Over the last two years we have watched around two dozen serials of different genres because they are so good. My wife tells me that for modern Koreans the pursuit for perfection is a reward in itself. The plots are simple and clean. The scripts are very crisp. The editing is top class. The scenes are never more than three minutes long, thus making the episode move along smartly. And they get the accompanying musical score mostly right. The acting, possibly because the lighting is so good and because 90 per cent of the shooting is in close-up, is superb. The actors know they have to get it just right, which by and large, they do. They have to because competition is very stiff and the pay, not all that much.
If you like Western classical music and a good story, you should definitely watch the 2008 award-winner, The Beethoven Virus.
Korean entertainment television has a most remarkable subset: serials based on, of all things, Western classical music. The stories are about the foibles of all the usual human relationships.

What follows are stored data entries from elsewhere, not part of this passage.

Definition require_ended : Parser (list Hunk) := fun p =>
  if is_ended (mode (state p)) then (p, Ok (hunks (state p)))
  else (p, Err (InvalidPatchError msg_last_line)).

Definition finish : Parser (list Hunk) := finish_buffer ;; require_ended.

(** ** [parse_patch]: boundary checks and the whole-text entry point *)

Definition check_start_and_end_lines_strict (first_line last_line : option str)
  : result unit ParseError :=
  match trim <$> first_line, trim <$> last_line with
  | Some first, Some last =>
      if str_eqb first BEGIN_PATCH_MARKER && str_eqb last END_PATCH_MARKER then Ok tt
      else if negb (str_eqb first BEGIN_PATCH_MARKER) then Err (InvalidPatchError msg_first_line)
      else Err (InvalidPatchError msg_last_line)
  | Some first, None =>
      if negb (str_eqb first BEGIN_PATCH_MARKER) then Err (InvalidPatchError msg_first_line)
      else Err (InvalidPatchError msg_last_line)
  | None, _ => Err (InvalidPatchError msg_last_line)
  end.

Definition check_patch_boundaries_strict (ls : list str) : result (list str) ParseError :=
  let? _ := check_start_and_end_lines_strict (head ls) (last ls) in
  Ok ls.

Definition is_heredoc_open (first : str) : bool :=
  mem_str first [lit "<<EOF"; lit "<<'EOF'"; lit "<<" ++ [34%N] ++ lit "EOF" ++ [34%N]].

But they are woven around strong themes of Western classical music and musicians. They assemble a huge cast to portray huge orchestras. For example, there is one called ‘The Beethoven Virus’, a 2008 award-winning show. It is a splendid piece of work, lush and rich, stretching over 18 episodes which on average are over an hour long. If you like Western classical music and a good story, you should definitely watch this serial.
Then there is ‘Cantabile’, which is Italian for sing-able. Another is called ‘Secret Affair’ in which a masterclass pianist falls in love with a young man very much her junior. Some are on YouTube, like ‘Five Fingers’, which is about a pianist and his angry relationship with his family. Another is ‘Spring Waltz’ which is also about a pianist and his past.

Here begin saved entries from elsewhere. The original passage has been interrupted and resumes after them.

(* ===== verification/FileSystem.v ===== *)
(** * The file-system interface of [apply_patch]: [file-system/src/lib.rs]

    [ExecutorFileSystem] is a trait object and [PathUri] a type of another crate: the
    code that uses them is proved against the classes below.  [FileSystemLaws] says what
    a file system in which no path aliases another does, and an in-memory file system
    with directories shows that the laws can hold. *)

From stdpp Require Import base list strings gmap.
From S2P Require Import Prelude.

(** [std::io::Error]: its kind, and the text it displays. *)
Inductive ErrorKind : Type := NotFound | InvalidInput | InvalidData | OtherKind.

#[export] Instance ErrorKind_eq_dec : EqDecision ErrorKind.
Proof. solve_decision. Defined.

Record IoSource := mkIo { io_kind : ErrorKind; io_text : str }.

Definition is_not_found (e : IoSource) : bool := bool_decide (io_kind e = NotFound).

(** [std::io::Result]. *)
Abbreviation io_result A := (A + IoSource)%type.

(** [FileMetadata], the fields the code reads. *)
Record FileMetadata := mkMetadata {
  is_directory : bool;
  is_file : bool;
  is_symlink : bool
}.

(** A resolved [PathUri], as its text. *)
Abbreviation path_uri := str (only parsing).

Inductive PathConvention : Type := Posix | Windows.

(** The methods of [PathUri] that [apply_patch] calls: [join], whose error is shown by
    its text, [parent], [inferred_native_path_string] and [infer_path_convention]. *)
Class PathOps := {
  path_join : path_uri -> str -> path_uri + str;
  path_parent : path_uri -> option path_uri;
  native_path_string : path_uri -> str;
  infer_path_convention : path_uri -> option PathConvention
}.

(** The operations of [ExecutorFileSystem] that [apply_patch] calls.  Reads leave the
    state alone; a failed mutation may still have changed it.  [write_file] takes the
    text whose UTF-8 encoding is written; [create_directory] is the recursive one,
    [remove] the one that neither recurses nor forces. *)
Class ExecutorFileSystem (FS : Type) := {
  read_file_text : FS -> path_uri -> io_result str;
  get_metadata : FS -> path_uri -> io_result FileMetadata;
  write_file : FS -> path_uri -> str -> FS * io_result unit;
  create_directory : FS -> path_uri -> FS * io_result unit;
  remove : FS -> path_uri -> FS * io_result unit
}.

(** The text a file system shows at a path. *)
Definition view {FS} `{ExecutorFileSystem FS} (fs : FS) (p : path_uri) : option str :=
  match read_file_text fs p with inl c => Some c | inr _ => None end.

(** A path that is a regular file and no link, or at which there is nothing. *)
Definition plain_path {FS} `{ExecutorFileSystem FS} (fs : FS) (p : path_uri) : bool :=
  match get_metadata fs p with
  | inl m => is_file m && negb (is_symlink m)
  | inr e => is_not_found e
  end.

(** ** Views, compared and updated pointwise *)

Definition View : Type := path_uri -> option str.

#[export] Instance View_equiv : Equiv View := fun v w => forall p, v p = w p.

#[export] Instance View_equivalence : Equivalence (≡@{View}).
Proof. split; [intros v p; done|intros v w H p; by rewrite H|intros u v w H1 H2 p; by rewrite H1]. Qed.

Definition set_view (p : path_uri) (o : option str) (v : View) : View :=
  fun q => if decide (q = p) then o else v q.

#[export] Instance set_view_proper p o : Proper ((≡) ==> (≡)) (set_view p o).
Proof. intros v w H q. unfold set_view. case_decide; [done|apply H]. Qed.

Lemma set_view_eq p o v : set_view p o v p = o.
Proof. unfold set_view. by rewrite decide_True. Qed.

Lemma set_view_ne p o v q : q <> p -> set_view p o v q = v q.
Proof. intros Hn. unfold set_view. by rewrite decide_False. Qed.

Lemma set_view_id p o v : v p = o -> set_view p o v ≡ v.
Proof. intros H q. unfold set_view. by case_decide; subst. Qed.

Lemma set_view_twice p o o' v : set_view p o (set_view p o' v) ≡ set_view p o v.
Proof. intros q. unfold set_view. by case_decide. Qed.

Lemma set_view_comm p q o o' v : p <> q -> set_view p o (set_view q o' v) ≡ set_view q o' (set_view p o v).
Proof. intros Hn r. unfold set_view. by repeat case_decide; subst. Qed.

(** ** What the callers of a file system rely on *)

Class FileSystemLaws (FS : Type) `{PathOps} `{ExecutorFileSystem FS} := {
  (** A successful write through a plain path stores the text there and nowhere else,
      and leaves plain paths plain. *)
  write_file_Ok : forall fs p c fs',
    plain_path fs p = true -> write_file fs p c = (fs', inl tt) ->
    view fs' ≡ set_view p (Some c) (view fs) /\
    forall q, plain_path fs q = true -> plain_path fs' q = true;
  (** A write refused because something on the way is missing has written nothing. *)
  write_file_NotFound : forall fs p c fs' e,
    write_file fs p c = (fs', inr e) -> is_not_found e = true ->
    view fs' ≡ view fs /\ forall q, plain_path fs q = true -> plain_path fs' q = true;
  (** Creating directories changes no text; existing files and the paths directly below
      the created directory stay plain. *)
  create_directory_view : forall fs p fs' r,
    create_directory fs p = (fs', r) ->
    view fs' ≡ view fs /\
    forall q, plain_path fs q = true -> is_Some (view fs q) \/ path_parent q = Some p ->
      plain_path fs' q = true;
  (** A successful removal of a plain path removes its text and nothing else. *)
  remove_Ok : forall fs p fs',
    plain_path fs p = true -> remove fs p = (fs', inl tt) -> view fs' ≡ set_view p None (view fs);
  (** A failed removal of a plain path touches no other path, and writes no new text. *)
  remove_Err : forall fs p fs' e,
    plain_path fs p = true -> remove fs p = (fs', inr e) ->
    view fs' ≡ view fs \/ view fs' ≡ set_view p None (view fs)
}.

(** ** An in-memory file system *)

Module Mem.

Record mem_fs := mkMem { files : gmap str str; dirs : gset str }.

Definition slash : N := 47.

Definition parent (p : str) : option str :=
  match rsplit_once slash p with
  | Some (dir, _) => if is_empty dir then None else Some dir
  | None => None
  end.

#[global] Instance mem_paths : PathOps := {
  path_join cwd p := inl (if starts_with [slash] p then p else cwd ++ slash :: p);
  path_parent := parent;
  native_path_string p := p;
  infer_path_convention _ := Some Posix
}.

Definition not_found : IoSource := mkIo NotFound (lit "not found").
Definition wrong_kind : IoSource := mkIo OtherKind (lit "is a directory").

Fixpoint ancestors (fuel : nat) (p : str) : list str :=
  p :: match fuel, parent p with
       | S fuel', Some q => ancestors fuel' q
       | _, _ => []
       end.

Definition has_parent (fs : mem_fs) (p : str) : bool :=
  match parent p with Some d => bool_decide (d ∈ dirs fs) | None => true end.

#[global] Instance mem_file_system : ExecutorFileSystem mem_fs := {
  read_file_text fs p :=
    match files fs !! p with
    | Some c => inl c
    | None => inr (if decide (p ∈ dirs fs) then wrong_kind else not_found)
    end;
  get_metadata fs p :=
    match files fs !! p with
    | Some _ => inl (mkMetadata false true false)
    | None => if decide (p ∈ dirs fs) then inl (mkMetadata true false false) else inr not_found
    end;
  write_file fs p c :=
    if decide (p ∈ dirs fs) then (fs, inr wrong_kind)
    else if has_parent fs p then (mkMem (<[p := c]> (files fs)) (dirs fs), inl tt)
    else (fs, inr not_found);
  create_directory fs p :=
    if forallb (fun d => bool_decide (files fs !! d = None)) (ancestors (length p) p)
    then (mkMem (files fs) (list_to_set (ancestors (length p) p) ∪ dirs fs), inl tt)
    else (fs, inr wrong_kind);
  remove fs p :=
    match files fs !! p with
    | Some _ => (mkMem (delete p (files fs)) (dirs fs), inl tt)
    | None => (fs, inr (if decide (p ∈ dirs fs) then wrong_kind else not_found))
    end
}.

Lemma mem_view fs p : view fs p = files fs !! p.
Proof. unfold view. simpl. by destruct (files fs !! p). Qed.

Lemma mem_plain fs p : plain_path fs p = true <-> is_Some (files fs !! p) \/ p ∉ dirs fs.
Proof.
  unfold plain_path. simpl. destruct (files fs !! p) eqn:E; [naive_solver|].
  case_decide; simpl; [|naive_solver]. split; [done|intros [[? ?]|?]; done].
Qed.

Lemma parent_shorter p q : parent p = Some q -> length q < length p.
Proof.
  unfold parent, rsplit_once. intros H.
  destruct (split_once slash (rev p)) as [[a b]|] eqn:E; simpl in H; [|done].
  destruct (is_empty (rev b)); [done|]. simplify_eq.
  apply split_once_Some in E as [E _]. apply (f_equal length) in E.
  rewrite length_app, length_rev in E. simpl in E. rewrite length_rev. lia.
Qed.

Lemma ancestors_shorter fuel p q : q ∈ ancestors fuel p -> length q <= length p.
Proof.
  revert p. induction fuel as [|fuel IH]; intros p; simpl; rewrite elem_of_cons; [set_solver|].
  destruct (parent p) as [d|] eqn:E; [|set_solver]. intros [->|Hq]; [done|].
  apply parent_shorter in E. apply IH in Hq. lia.
Qed.

#[global] Instance mem_laws : FileSystemLaws mem_fs.
Proof.
  split.
  - intros fs p c fs' _. simpl. case_decide; [done|]. destruct (has_parent fs p); [|done]. intros [= <-]. split.
    + intros q. rewrite mem_view. unfold set_view. simpl. case_decide; subst; simplify_map_eq; [done|].
      by rewrite mem_view.
    + intros q. rewrite !mem_plain. simpl. intros [?|?]; [left|by right].
      destruct (decide (q = p)); simplify_map_eq; eauto.
  - intros fs p c fs' e. simpl. case_decide; [by intros [= <- <-]|]. destruct (has_parent fs p); [done|].
    by intros [= <- <-].
  - intros fs p fs' r. simpl. destruct (forallb _ _) eqn:E; intros [= <- <-]; [|done]. split.
    + intros q. by rewrite !mem_view.
    + intros q. rewrite !mem_plain, mem_view. simpl. intros Hq Hor.
      destruct (files fs !! q) eqn:Ef; [left; eauto|]. right. destruct Hq as [[? ?]|Hq]; [done|].
      destruct Hor as [[? ?]|Hpar]; [done|]. rewrite elem_of_union, elem_of_list_to_set. intros [Ha|Hd]; [|done].
      apply ancestors_shorter in Ha. apply parent_shorter in Hpar. lia.
  - intros fs p fs' _. simpl. destruct (files fs !! p); [|done]. intros [= <-] q.
    rewrite mem_view. unfold set_view. simpl. case_decide; subst; simplify_map_eq; [done|]. by rewrite mem_view.
  - intros fs p fs' e _. simpl. destruct (files fs !! p); [done|]. intros [= <- <-]. by left.
Qed.

End Mem.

While watching these serials it is impossible not to wonder how Beethoven, Mozart, Haydn, Bach, Tchaikovsky and the rest of those guys have struck a chord in Korea. And when did it start to happen? What is it about Western classical music that persuades parents to send their children to learn it and, if they are any good at all, to send them for advanced study? How come there are so many renowned Korean conductors and composers now, some of them, superstars?
Western classical music came to Korea with the missionaries at the end of the 19th century. Then in 1910 the Japanese invaded Korea and colonised it and with them came another wave of Western classical music which took hold as the Korean elites took to it, possibly to please their Japanese masters. There is a very famous serial that highlights this aspect called the ‘Hymn of Death’, based on a true story.
In 1945 the Japanese were evicted by the Americans and quite out of the blue in 1948, a musician called John S Kim started the Seoul Philharmonic. By the sheerest of chance I heard him when his orchestra played Beethoven’s Ninth in the open air. Kim was sent to the US to study classical music. After he returned to Korea he started spreading the gospel of classical music and it fell on highly receptive ears. Today Korea, along with Japan and China, also funds Western classical music generously. In the West orchestras are now reduced to doing flash mob gigs to raise money. That, I would say, is the real power shift from the West to the East.